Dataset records
- Opening Delimiter -

(** A single instruction whose processing is known. *)
Lemma sound_one s s' i p ids :
  (sim s (ps_state p) → good p →
   ∃ p', processInst i p = (Ok tt, p') ∧ applied p p' s' [i] ids) → sound_at s s' [i] p ids.
Proof.
  intros Hone Hs Hg. destruct (Hone Hs Hg) as (p' & E & A). exists p'.
  split; [by apply processInsts_one|done].
Qed.

Lemma sim_vaults_of s p u vs : sim s (ps_state p) → good p → unifiedTokenVaults s !! u = Some vs →
  wf_vaults vs ∧ promises vs (owed (reqsOf (waitingUnshieldReqs (ps_state p)) u)) ∧ u ≠ emptyHash.
Proof.
  intros [Ev _ _] [Hw _ He] Hu. rewrite Ev in Hu. destruct (ws_vaults _ Hw u vs Hu). 
  split; [done|]. split; [done|]. intros ->. congruence.
Qed.

Lemma sound_modifyParam action sid s s' insts p :
  (∀ a, action = Some a → in_u64 (act_Meta a)) →
  modifyParam action sid s = (Ok insts, s') → sound_at s s' insts p [].
Proof.
  intros Ha. unfold modifyParam. destruct action as [a|]; [|intros [= <- <-]; apply sound_nil].
  specialize (Ha a eq_refl). intros [= <- <-]. apply sound_one. intros [Ev Ep Eq] [[W1 W2 W3 W4] Hr He].
  eexists. split.
  { cbn. unfold modifyParam_process. cbn [in_Status in_Content].
    rewrite bool_decide_true by done. reflexivity. }
  split; cbn.
  - split; [done..|]. done.
  - split; [|done..]. cbn. split; cbn; [done..|]. by intros ? [= <-].
  - intros u. rewrite netMint_one. cbn. change (backingOf _ u) with (backingOf (ps_state p) u). lia.
  - by left.
  - done.
  - done.
Qed.

Context `{!GoodBridgeAggParam}.

(** *** Converting *)
Lemma process_convert sid c p v vs v' : good p →
  unifiedTokenVaults (ps_state p) !! ac_UnifiedTokenID c = Some vs →
  vs !! ac_TokenID c = Some v →
  updateVaultForRefill v (ac_ConvertPUnifiedAmount c) (ac_Reward c) = Ok v' →
  ∃ p', processInst (buildAcceptedInst BridgeAggConvertTokenToUnifiedTokenRequestMeta sid
                       (ConvertContent c)) p = (Ok tt, p') ∧
    ps_state p' = with_vaults (<[ac_UnifiedTokenID c := <[ac_TokenID c := v']> vs]>
                                 (unifiedTokenVaults (ps_state p))) (ps_state p) ∧
    ps_db p' = ps_db p.
Proof.
  intros Hg Hu Hv Hr. cbn. unfold convert_process. cbn [in_Status in_Content].
  rewrite bool_decide_true by done. rewrite getS_bind, Hu, Hv.
  unfold mbind, M_bind, lift. rewrite Hr. eexists. split; [reflexivity|done].
Qed.

(** Replacing the vaults of a token by others that promise the same. *)
Lemma applied_vaults p p' s u vs vs' insts :
  sim s (ps_state p) → good p → unifiedTokenVaults s !! u = Some vs →
  wf_vaults vs' → promises vs' (owed (reqsOf (waitingUnshieldReqs (ps_state p)) u)) →
  dom vs' = dom vs →
  ps_state p' = with_vaults (<[u := vs']> (unifiedTokenVaults (ps_state p))) (ps_state p) →
  tokenInfos (ps_db p') = tokenInfos (ps_db p) → txHashIssued (ps_db p) ⊆ txHashIssued (ps_db p') →
  (∀ u', netMint u' insts = forToken u' u (totalBacking vs' - totalBacking vs)) →
  applied p p' (with_vaults (<[u := vs']> (unifiedTokenVaults s)) s) insts [].
Proof.
  intros Hs Hg Hu Hw Hpr Hdom Ep Ei Etx Hnet. pose proof Hs as [Ev Epar Eq].
  rewrite Ev in Hu. destruct (gd_state p Hg) as [W1 W2 W3 W4].
  pose proof (replaced_same_queue (ps_state p) u vs') as Hrep. rewrite <- Ep in Hrep.
  split.
  - rewrite Ep. split; cbn; [by rewrite Ev|done..].
  - eapply good_same_dom; [done| |rewrite Ep; cbn; by rewrite dom_insert_lookup_L; eauto|done].
    eapply wf_state_update; [by apply Hg|done..| | |by eapply queue_vaults; [apply Hg|..]|apply W3];
      done.
  - intros u'. rewrite Hnet, (backing_replaced _ _ _ _ _ u' Hrep). unfold forToken.
    destruct (decide (u' = u)) as [->|Hne].
    + rewrite decide_True by done. unfold backingOf. rewrite Hu. lia.
    + rewrite decide_False by congruence. lia.
  - intros u' x. rewrite Ep. by left.
  - done.
  - by rewrite Ei.
Qed.

Lemma applied_vault p p' s u vs t v v' insts :
  sim s (ps_state p) → good p → unifiedTokenVaults s !! u = Some vs → vs !! t = Some v →
  wf_vault v' → promised v' = promised v → incTokenID v' = incTokenID v →
  ps_state p' = with_vaults (<[u := <[t := v']> vs]> (unifiedTokenVaults (ps_state p))) (ps_state p) →
  tokenInfos (ps_db p') = tokenInfos (ps_db p) → txHashIssued (ps_db p) ⊆ txHashIssued (ps_db p') →
  (∀ u', netMint u' insts = forToken u' u (backing v' - backing v)) →
  applied p p' (with_vaults (<[u := <[t := v']> vs]> (unifiedTokenVaults s)) s) insts [].
Proof.
  intros Hs Hg Hu Hv Hw Hp Ht Ep Ei Etx Hnet.
  destruct (sim_vaults_of _ _ _ _ Hs Hg Hu) as (Hwv & Hpr & _).
  destruct (map_Forall_lookup_1 _ _ _ _ Hwv Hv) as [_ Htok].
  apply (applied_vaults p p' s u vs); try done.
  - apply wf_vaults_insert; [done..|congruence].
  - eapply promises_insert; [exact Hpr| |done]. by rewrite Hp, (Hpr _ _ Hv).
  - by rewrite dom_insert_lookup_L; eauto.
  - intros u'. rewrite Hnet, (totalBacking_insert _ _ _ _ Hv). f_equal. lia.
Qed.

Lemma sound_convert action sid s s' insts p :
  (∀ a, action = Some a → in_u64 (cr_Amount (act_Meta a))) →
  convert action sid s = (Ok insts, s') → sound_at s s' insts p [].
Proof.
  intros Ha. unfold convert. destruct action as [a|]; [|intros [= <- <-]; apply sound_nil].
  specialize (Ha a eq_refl). rewrite getS_bind.
  assert (∀ code, sound_at s s [buildRejectedConvertReqInst (act_Meta a) sid (act_TxReqID a) code] p [])
    as Hrej by (intros code; apply sound_reject; by left).
  intros [(vs & Hc & Hk)|[-> ->]]%orReject_cases; [|done]. apply CloneVaults_Ok in Hc.
  destruct (vs !! cr_TokenID (act_Meta a)) as [v|] eqn:Hv; [|injection Hk as <- <-; done].
  apply orReject_cases in Hk as [(amt & Hamt & Hk)|[-> ->]]; [|done].
  apply orReject_cases in Hk as [(rw & Hrw & Hk)|[-> ->]]; [|done].
  apply orReject_cases in Hk as [(v' & Hv' & Hk)|[-> ->]]; [|done].
  injection Hk as <- <-. apply sound_one. intros Hs Hg.
  destruct (sim_vaults_of _ _ _ _ Hs Hg Hc) as (Hwv & _ & _).
  destruct (map_Forall_lookup_1 _ _ _ _ Hwv Hv) as [Hwf Htok].
  assert (0 < amt < word64) as Hpos.
  { eapply convertPToken_pos; [|apply Ha|exact Hamt]. apply (wv_decimal v Hwf). }
  destruct (refill_backing v amt rw v' Hwf ltac:(unfold in_u64; lia) Hrw Hv') as (Hw' & HB & HP & HT).
  pose proof Hs as [Ev _ _]. rewrite Ev in Hc.
  edestruct (process_convert sid (mkAcceptedConvert (cr_UnifiedTokenID (act_Meta a))
    (cr_TokenID (act_Meta a)) (cr_Receiver (act_Meta a)) amt (cr_Amount (act_Meta a)) rw (act_TxReqID a)))
    as (p' & Hp & Es & Ed); [done..|].
  exists p'. split; [done|]. eapply applied_vault; [done|done|by rewrite Ev|done|done|done|apply HT|done
    |by rewrite Ed|by rewrite Ed|].
  intros u'. rewrite netMint_one. cbn. unfold forToken. case_decide; lia.
Qed.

- Closing Delimiter -

▸ What is needed
Write out, from the lines above, only those from the line with "assert (0 < amt < word64) as Hpos." to the line with "(cr_TokenID (act_Meta a))", exactly as given, including the first and the last.

▸ The completed task
  assert (0 < amt < word64) as Hpos.
  { eapply convertPToken_pos; [|apply Ha|exact Hamt]. apply (wv_decimal v Hwf). }
  destruct (refill_backing v amt rw v' Hwf ltac:(unfold in_u64; lia) Hrw Hv') as (Hw' & HB & HP & HT).
  pose proof Hs as [Ev _ _]. rewrite Ev in Hc.
  edestruct (process_convert sid (mkAcceptedConvert (cr_UnifiedTokenID (act_Meta a))
    (cr_TokenID (act_Meta a)) (cr_Receiver (act_Meta a)) amt (cr_Amount (act_Meta a)) rw (act_TxReqID a)))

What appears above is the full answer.